- _Exercise aim_: Copy every line of the entries that includes the word "Definition".

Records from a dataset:

Definition linx_syscall_ids_1 : list (string * Z) :=
  [("READ", LINX_SYSCALL_ID_READ); ("WRITE", LINX_SYSCALL_ID_WRITE); ("OPEN", LINX_SYSCALL_ID_OPEN);
   ("CLOSE", LINX_SYSCALL_ID_CLOSE); ("STAT", LINX_SYSCALL_ID_STAT); ("FSTAT", LINX_SYSCALL_ID_FSTAT);
   ("LSTAT", LINX_SYSCALL_ID_LSTAT); ("POLL", LINX_SYSCALL_ID_POLL); ("LSEEK", LINX_SYSCALL_ID_LSEEK);
   ("MMAP", LINX_SYSCALL_ID_MMAP); ("MPROTECT", LINX_SYSCALL_ID_MPROTECT); ("MUNMAP", LINX_SYSCALL_ID_MUNMAP);
   ("BRK", LINX_SYSCALL_ID_BRK); ("RT_SIGACTION", LINX_SYSCALL_ID_RT_SIGACTION);
   ("RT_SIGPROCMASK", LINX_SYSCALL_ID_RT_SIGPROCMASK); ("RT_SIGRETURN", LINX_SYSCALL_ID_RT_SIGRETURN);
   ("IOCTL", LINX_SYSCALL_ID_IOCTL); ("PREAD64", LINX_SYSCALL_ID_PREAD64); ("PWRITE64", LINX_SYSCALL_ID_PWRITE64);
   ("READV", LINX_SYSCALL_ID_READV); ("WRITEV", LINX_SYSCALL_ID_WRITEV); ("ACCESS", LINX_SYSCALL_ID_ACCESS);
   ("PIPE", LINX_SYSCALL_ID_PIPE); ("SELECT", LINX_SYSCALL_ID_SELECT); ("SCHED_YIELD", LINX_SYSCALL_ID_SCHED_YIELD);
   ("MREMAP", LINX_SYSCALL_ID_MREMAP); ("MSYNC", LINX_SYSCALL_ID_MSYNC); ("MINCORE", LINX_SYSCALL_ID_MINCORE);
   ("MADVISE", LINX_SYSCALL_ID_MADVISE); ("SHMGET", LINX_SYSCALL_ID_SHMGET); ("SHMAT", LINX_SYSCALL_ID_SHMAT);
   ("SHMCTL", LINX_SYSCALL_ID_SHMCTL); ("DUP", LINX_SYSCALL_ID_DUP); ("DUP2", LINX_SYSCALL_ID_DUP2);
   ("PAUSE", LINX_SYSCALL_ID_PAUSE); ("NANOSLEEP", LINX_SYSCALL_ID_NANOSLEEP);
   ("GETITIMER", LINX_SYSCALL_ID_GETITIMER); ("ALARM", LINX_SYSCALL_ID_ALARM);
   ("SETITIMER", LINX_SYSCALL_ID_SETITIMER); ("GETPID", LINX_SYSCALL_ID_GETPID);
   ("SENDFILE", LINX_SYSCALL_ID_SENDFILE); ("SOCKET", LINX_SYSCALL_ID_SOCKET); ("CONNECT", LINX_SYSCALL_ID_CONNECT);
   ("ACCEPT", LINX_SYSCALL_ID_ACCEPT); ("SENDTO", LINX_SYSCALL_ID_SENDTO); ("RECVFROM", LINX_SYSCALL_ID_RECVFROM);
   ("SENDMSG", LINX_SYSCALL_ID_SENDMSG); ("RECVMSG", LINX_SYSCALL_ID_RECVMSG); ("SHUTDOWN", LINX_SYSCALL_ID_SHUTDOWN);
   ("BIND", LINX_SYSCALL_ID_BIND); ("LISTEN", LINX_SYSCALL_ID_LISTEN); ("GETSOCKNAME", LINX_SYSCALL_ID_GETSOCKNAME);
   ("GETPEERNAME", LINX_SYSCALL_ID_GETPEERNAME); ("SOCKETPAIR", LINX_SYSCALL_ID_SOCKETPAIR);
   ("SETSOCKOPT", LINX_SYSCALL_ID_SETSOCKOPT); ("GETSOCKOPT", LINX_SYSCALL_ID_GETSOCKOPT);
   ("CLONE", LINX_SYSCALL_ID_CLONE); ("FORK", LINX_SYSCALL_ID_FORK); ("VFORK", LINX_SYSCALL_ID_VFORK);
   ("EXECVE", LINX_SYSCALL_ID_EXECVE); ("EXIT", LINX_SYSCALL_ID_EXIT); ("WAIT4", LINX_SYSCALL_ID_WAIT4);
   ("KILL", LINX_SYSCALL_ID_KILL); ("UNAME", LINX_SYSCALL_ID_UNAME); ("SEMGET", LINX_SYSCALL_ID_SEMGET);
   ("SEMOP", LINX_SYSCALL_ID_SEMOP); ("SEMCTL", LINX_SYSCALL_ID_SEMCTL); ("SHMDT", LINX_SYSCALL_ID_SHMDT);
   ("MSGGET", LINX_SYSCALL_ID_MSGGET); ("MSGSND", LINX_SYSCALL_ID_MSGSND); ("MSGRCV", LINX_SYSCALL_ID_MSGRCV);
   ("MSGCTL", LINX_SYSCALL_ID_MSGCTL); ("FCNTL", LINX_SYSCALL_ID_FCNTL); ("FLOCK", LINX_SYSCALL_ID_FLOCK);
   ("FSYNC", LINX_SYSCALL_ID_FSYNC); ("FDATASYNC", LINX_SYSCALL_ID_FDATASYNC); ("TRUNCATE", LINX_SYSCALL_ID_TRUNCATE);
   ("FTRUNCATE", LINX_SYSCALL_ID_FTRUNCATE); ("GETDENTS", LINX_SYSCALL_ID_GETDENTS);
   ("GETCWD", LINX_SYSCALL_ID_GETCWD); ("CHDIR", LINX_SYSCALL_ID_CHDIR); ("FCHDIR", LINX_SYSCALL_ID_FCHDIR);
   ("RENAME", LINX_SYSCALL_ID_RENAME); ("MKDIR", LINX_SYSCALL_ID_MKDIR); ("RMDIR", LINX_SYSCALL_ID_RMDIR);
   ("CREAT", LINX_SYSCALL_ID_CREAT); ("LINK", LINX_SYSCALL_ID_LINK); ("UNLINK", LINX_SYSCALL_ID_UNLINK);
   ("SYMLINK", LINX_SYSCALL_ID_SYMLINK); ("READLINK", LINX_SYSCALL_ID_READLINK); ("CHMOD", LINX_SYSCALL_ID_CHMOD);
   ("FCHMOD", LINX_SYSCALL_ID_FCHMOD); ("CHOWN", LINX_SYSCALL_ID_CHOWN); ("FCHOWN", LINX_SYSCALL_ID_FCHOWN);
   ("LCHOWN", LINX_SYSCALL_ID_LCHOWN); ("UMASK", LINX_SYSCALL_ID_UMASK);
   ("GETTIMEOFDAY", LINX_SYSCALL_ID_GETTIMEOFDAY); ("GETRLIMIT", LINX_SYSCALL_ID_GETRLIMIT);
   ("GETRUSAGE", LINX_SYSCALL_ID_GETRUSAGE); ("SYSINFO", LINX_SYSCALL_ID_SYSINFO); ("TIMES", LINX_SYSCALL_ID_TIMES);
   ("PTRACE", LINX_SYSCALL_ID_PTRACE); ("GETUID", LINX_SYSCALL_ID_GETUID); ("SYSLOG", LINX_SYSCALL_ID_SYSLOG);
   ("GETGID", LINX_SYSCALL_ID_GETGID); ("SETUID", LINX_SYSCALL_ID_SETUID); ("SETGID", LINX_SYSCALL_ID_SETGID);
   ("GETEUID", LINX_SYSCALL_ID_GETEUID); ("GETEGID", LINX_SYSCALL_ID_GETEGID); ("SETPGID", LINX_SYSCALL_ID_SETPGID);
   ("GETPPID", LINX_SYSCALL_ID_GETPPID); ("GETPGRP", LINX_SYSCALL_ID_GETPGRP); ("SETSID", LINX_SYSCALL_ID_SETSID);
   ("SETREUID", LINX_SYSCALL_ID_SETREUID); ("SETREGID", LINX_SYSCALL_ID_SETREGID);
   ("GETGROUPS", LINX_SYSCALL_ID_GETGROUPS); ("SETGROUPS", LINX_SYSCALL_ID_SETGROUPS);
   ("SETRESUID", LINX_SYSCALL_ID_SETRESUID); ("GETRESUID", LINX_SYSCALL_ID_GETRESUID);
   ("SETRESGID", LINX_SYSCALL_ID_SETRESGID); ("GETRESGID", LINX_SYSCALL_ID_GETRESGID);
   ("GETPGID", LINX_SYSCALL_ID_GETPGID); ("SETFSUID", LINX_SYSCALL_ID_SETFSUID);
   ("SETFSGID", LINX_SYSCALL_ID_SETFSGID); ("GETSID", LINX_SYSCALL_ID_GETSID); ("CAPGET", LINX_SYSCALL_ID_CAPGET);
   ("CAPSET", LINX_SYSCALL_ID_CAPSET); ("RT_SIGPENDING", LINX_SYSCALL_ID_RT_SIGPENDING);
   ("RT_SIGTIMEDWAIT", LINX_SYSCALL_ID_RT_SIGTIMEDWAIT); ("RT_SIGQUEUEINFO", LINX_SYSCALL_ID_RT_SIGQUEUEINFO);
   ("RT_SIGSUSPEND", LINX_SYSCALL_ID_RT_SIGSUSPEND); ("SIGALTSTACK", LINX_SYSCALL_ID_SIGALTSTACK);
   ("UTIME", LINX_SYSCALL_ID_UTIME); ("MKNOD", LINX_SYSCALL_ID_MKNOD); ("USELIB", LINX_SYSCALL_ID_USELIB);
   ("PERSONALITY", LINX_SYSCALL_ID_PERSONALITY); ("USTAT", LINX_SYSCALL_ID_USTAT); ("STATFS", LINX_SYSCALL_ID_STATFS);
   ("FSTATFS", LINX_SYSCALL_ID_FSTATFS); ("SYSFS", LINX_SYSCALL_ID_SYSFS);
   ("GETPRIORITY", LINX_SYSCALL_ID_GETPRIORITY); ("SETPRIORITY", LINX_SYSCALL_ID_SETPRIORITY);
   ("SCHED_SETPARAM", LINX_SYSCALL_ID_SCHED_SETPARAM); ("SCHED_GETPARAM", LINX_SYSCALL_ID_SCHED_GETPARAM);
   ("SCHED_SETSCHEDULER", LINX_SYSCALL_ID_SCHED_SETSCHEDULER)].

Definition linx_syscall_ids_2 : list (string * Z) :=
  [("SCHED_GETSCHEDULER", LINX_SYSCALL_ID_SCHED_GETSCHEDULER);
   ("SCHED_GET_PRIORITY_MAX", LINX_SYSCALL_ID_SCHED_GET_PRIORITY_MAX);
   ("SCHED_GET_PRIORITY_MIN", LINX_SYSCALL_ID_SCHED_GET_PRIORITY_MIN);
   ("SCHED_RR_GET_INTERVAL", LINX_SYSCALL_ID_SCHED_RR_GET_INTERVAL); ("MLOCK", LINX_SYSCALL_ID_MLOCK);
   ("MUNLOCK", LINX_SYSCALL_ID_MUNLOCK); ("MLOCKALL", LINX_SYSCALL_ID_MLOCKALL);
   ("MUNLOCKALL", LINX_SYSCALL_ID_MUNLOCKALL); ("VHANGUP", LINX_SYSCALL_ID_VHANGUP);
   ("MODIFY_LDT", LINX_SYSCALL_ID_MODIFY_LDT); ("PIVOT_ROOT", LINX_SYSCALL_ID_PIVOT_ROOT);
   ("_SYSCTL", LINX_SYSCALL_ID__SYSCTL); ("PRCTL", LINX_SYSCALL_ID_PRCTL); ("ARCH_PRCTL", LINX_SYSCALL_ID_ARCH_PRCTL);
   ("ADJTIMEX", LINX_SYSCALL_ID_ADJTIMEX); ("SETRLIMIT", LINX_SYSCALL_ID_SETRLIMIT);
   ("CHROOT", LINX_SYSCALL_ID_CHROOT); ("SYNC", LINX_SYSCALL_ID_SYNC); ("ACCT", LINX_SYSCALL_ID_ACCT);
   ("SETTIMEOFDAY", LINX_SYSCALL_ID_SETTIMEOFDAY); ("MOUNT", LINX_SYSCALL_ID_MOUNT);
   ("UMOUNT2", LINX_SYSCALL_ID_UMOUNT2); ("SWAPON", LINX_SYSCALL_ID_SWAPON); ("SWAPOFF", LINX_SYSCALL_ID_SWAPOFF);
   ("REBOOT", LINX_SYSCALL_ID_REBOOT); ("SETHOSTNAME", LINX_SYSCALL_ID_SETHOSTNAME);
   ("SETDOMAINNAME", LINX_SYSCALL_ID_SETDOMAINNAME); ("IOPL", LINX_SYSCALL_ID_IOPL);
   ("IOPERM", LINX_SYSCALL_ID_IOPERM); ("CREATE_MODULE", LINX_SYSCALL_ID_CREATE_MODULE);
   ("INIT_MODULE", LINX_SYSCALL_ID_INIT_MODULE); ("DELETE_MODULE", LINX_SYSCALL_ID_DELETE_MODULE);
   ("GET_KERNEL_SYMS", LINX_SYSCALL_ID_GET_KERNEL_SYMS); ("QUERY_MODULE", LINX_SYSCALL_ID_QUERY_MODULE);
   ("QUOTACTL", LINX_SYSCALL_ID_QUOTACTL); ("NFSSERVCTL", LINX_SYSCALL_ID_NFSSERVCTL);
   ("GETTID", LINX_SYSCALL_ID_GETTID); ("READAHEAD", LINX_SYSCALL_ID_READAHEAD);
   ("SETXATTR", LINX_SYSCALL_ID_SETXATTR); ("LSETXATTR", LINX_SYSCALL_ID_LSETXATTR);
   ("FSETXATTR", LINX_SYSCALL_ID_FSETXATTR); ("GETXATTR", LINX_SYSCALL_ID_GETXATTR);
   ("LGETXATTR", LINX_SYSCALL_ID_LGETXATTR); ("FGETXATTR", LINX_SYSCALL_ID_FGETXATTR);
   ("LISTXATTR", LINX_SYSCALL_ID_LISTXATTR); ("LLISTXATTR", LINX_SYSCALL_ID_LLISTXATTR);
   ("FLISTXATTR", LINX_SYSCALL_ID_FLISTXATTR); ("REMOVEXATTR", LINX_SYSCALL_ID_REMOVEXATTR);
   ("LREMOVEXATTR", LINX_SYSCALL_ID_LREMOVEXATTR); ("FREMOVEXATTR", LINX_SYSCALL_ID_FREMOVEXATTR);
   ("TKILL", LINX_SYSCALL_ID_TKILL); ("TIME", LINX_SYSCALL_ID_TIME); ("FUTEX", LINX_SYSCALL_ID_FUTEX);
   ("SCHED_SETAFFINITY", LINX_SYSCALL_ID_SCHED_SETAFFINITY); ("SCHED_GETAFFINITY", LINX_SYSCALL_ID_SCHED_GETAFFINITY);
   ("SET_THREAD_AREA", LINX_SYSCALL_ID_SET_THREAD_AREA); ("IO_SETUP", LINX_SYSCALL_ID_IO_SETUP);
   ("IO_DESTROY", LINX_SYSCALL_ID_IO_DESTROY); ("IO_GETEVENTS", LINX_SYSCALL_ID_IO_GETEVENTS);
   ("IO_SUBMIT", LINX_SYSCALL_ID_IO_SUBMIT); ("IO_CANCEL", LINX_SYSCALL_ID_IO_CANCEL);
   ("GET_THREAD_AREA", LINX_SYSCALL_ID_GET_THREAD_AREA); ("LOOKUP_DCOOKIE", LINX_SYSCALL_ID_LOOKUP_DCOOKIE);
   ("EPOLL_CREATE", LINX_SYSCALL_ID_EPOLL_CREATE); ("REMAP_FILE_PAGES", LINX_SYSCALL_ID_REMAP_FILE_PAGES);
   ("GETDENTS64", LINX_SYSCALL_ID_GETDENTS64); ("SET_TID_ADDRESS", LINX_SYSCALL_ID_SET_TID_ADDRESS);
   ("RESTART_SYSCALL", LINX_SYSCALL_ID_RESTART_SYSCALL); ("SEMTIMEDOP", LINX_SYSCALL_ID_SEMTIMEDOP);
   ("FADVISE64", LINX_SYSCALL_ID_FADVISE64); ("TIMER_CREATE", LINX_SYSCALL_ID_TIMER_CREATE);
   ("TIMER_SETTIME", LINX_SYSCALL_ID_TIMER_SETTIME); ("TIMER_GETTIME", LINX_SYSCALL_ID_TIMER_GETTIME);
   ("TIMER_GETOVERRUN", LINX_SYSCALL_ID_TIMER_GETOVERRUN); ("TIMER_DELETE", LINX_SYSCALL_ID_TIMER_DELETE);
   ("CLOCK_SETTIME", LINX_SYSCALL_ID_CLOCK_SETTIME); ("CLOCK_GETTIME", LINX_SYSCALL_ID_CLOCK_GETTIME);
   ("CLOCK_GETRES", LINX_SYSCALL_ID_CLOCK_GETRES); ("CLOCK_NANOSLEEP", LINX_SYSCALL_ID_CLOCK_NANOSLEEP);
   ("EXIT_GROUP", LINX_SYSCALL_ID_EXIT_GROUP); ("EPOLL_WAIT", LINX_SYSCALL_ID_EPOLL_WAIT);
   ("EPOLL_CTL", LINX_SYSCALL_ID_EPOLL_CTL); ("TGKILL", LINX_SYSCALL_ID_TGKILL); ("UTIMES", LINX_SYSCALL_ID_UTIMES);
   ("MBIND", LINX_SYSCALL_ID_MBIND); ("SET_MEMPOLICY", LINX_SYSCALL_ID_SET_MEMPOLICY);
   ("GET_MEMPOLICY", LINX_SYSCALL_ID_GET_MEMPOLICY); ("MQ_OPEN", LINX_SYSCALL_ID_MQ_OPEN);
   ("MQ_UNLINK", LINX_SYSCALL_ID_MQ_UNLINK); ("MQ_TIMEDSEND", LINX_SYSCALL_ID_MQ_TIMEDSEND);
   ("MQ_TIMEDRECEIVE", LINX_SYSCALL_ID_MQ_TIMEDRECEIVE); ("MQ_NOTIFY", LINX_SYSCALL_ID_MQ_NOTIFY);
   ("MQ_GETSETATTR", LINX_SYSCALL_ID_MQ_GETSETATTR); ("KEXEC_LOAD", LINX_SYSCALL_ID_KEXEC_LOAD);
   ("WAITID", LINX_SYSCALL_ID_WAITID); ("ADD_KEY", LINX_SYSCALL_ID_ADD_KEY);
   ("REQUEST_KEY", LINX_SYSCALL_ID_REQUEST_KEY); ("KEYCTL", LINX_SYSCALL_ID_KEYCTL);
   ("IOPRIO_SET", LINX_SYSCALL_ID_IOPRIO_SET); ("IOPRIO_GET", LINX_SYSCALL_ID_IOPRIO_GET);
   ("INOTIFY_INIT", LINX_SYSCALL_ID_INOTIFY_INIT); ("INOTIFY_ADD_WATCH", LINX_SYSCALL_ID_INOTIFY_ADD_WATCH);
   ("INOTIFY_RM_WATCH", LINX_SYSCALL_ID_INOTIFY_RM_WATCH); ("MIGRATE_PAGES", LINX_SYSCALL_ID_MIGRATE_PAGES);
   ("OPENAT", LINX_SYSCALL_ID_OPENAT); ("MKDIRAT", LINX_SYSCALL_ID_MKDIRAT); ("MKNODAT", LINX_SYSCALL_ID_MKNODAT);
   ("FCHOWNAT", LINX_SYSCALL_ID_FCHOWNAT); ("FUTIMESAT", LINX_SYSCALL_ID_FUTIMESAT);
   ("NEWFSTATAT", LINX_SYSCALL_ID_NEWFSTATAT); ("UNLINKAT", LINX_SYSCALL_ID_UNLINKAT);
   ("RENAMEAT", LINX_SYSCALL_ID_RENAMEAT); ("LINKAT", LINX_SYSCALL_ID_LINKAT);
   ("SYMLINKAT", LINX_SYSCALL_ID_SYMLINKAT); ("READLINKAT", LINX_SYSCALL_ID_READLINKAT);
   ("FCHMODAT", LINX_SYSCALL_ID_FCHMODAT); ("FACCESSAT", LINX_SYSCALL_ID_FACCESSAT);
   ("PSELECT6", LINX_SYSCALL_ID_PSELECT6); ("PPOLL", LINX_SYSCALL_ID_PPOLL); ("UNSHARE", LINX_SYSCALL_ID_UNSHARE);
   ("SET_ROBUST_LIST", LINX_SYSCALL_ID_SET_ROBUST_LIST); ("GET_ROBUST_LIST", LINX_SYSCALL_ID_GET_ROBUST_LIST);
   ("SPLICE", LINX_SYSCALL_ID_SPLICE); ("TEE", LINX_SYSCALL_ID_TEE);
   ("SYNC_FILE_RANGE", LINX_SYSCALL_ID_SYNC_FILE_RANGE); ("VMSPLICE", LINX_SYSCALL_ID_VMSPLICE);
   ("MOVE_PAGES", LINX_SYSCALL_ID_MOVE_PAGES); ("UTIMENSAT", LINX_SYSCALL_ID_UTIMENSAT);
   ("EPOLL_PWAIT", LINX_SYSCALL_ID_EPOLL_PWAIT); ("SIGNALFD", LINX_SYSCALL_ID_SIGNALFD);
   ("TIMERFD_CREATE", LINX_SYSCALL_ID_TIMERFD_CREATE); ("EVENTFD", LINX_SYSCALL_ID_EVENTFD);
   ("FALLOCATE", LINX_SYSCALL_ID_FALLOCATE); ("TIMERFD_SETTIME", LINX_SYSCALL_ID_TIMERFD_SETTIME);
   ("TIMERFD_GETTIME", LINX_SYSCALL_ID_TIMERFD_GETTIME); ("ACCEPT4", LINX_SYSCALL_ID_ACCEPT4);
   ("SIGNALFD4", LINX_SYSCALL_ID_SIGNALFD4); ("EVENTFD2", LINX_SYSCALL_ID_EVENTFD2);
   ("EPOLL_CREATE1", LINX_SYSCALL_ID_EPOLL_CREATE1); ("DUP3", LINX_SYSCALL_ID_DUP3); ("PIPE2", LINX_SYSCALL_ID_PIPE2);
   ("INOTIFY_INIT1", LINX_SYSCALL_ID_INOTIFY_INIT1); ("PREADV", LINX_SYSCALL_ID_PREADV);
   ("PWRITEV", LINX_SYSCALL_ID_PWRITEV); ("RT_TGSIGQUEUEINFO", LINX_SYSCALL_ID_RT_TGSIGQUEUEINFO)].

- _Solved exercise_:
Definition linx_syscall_ids_1 : list (string * Z) :=
Definition linx_syscall_ids_2 : list (string * Z) :=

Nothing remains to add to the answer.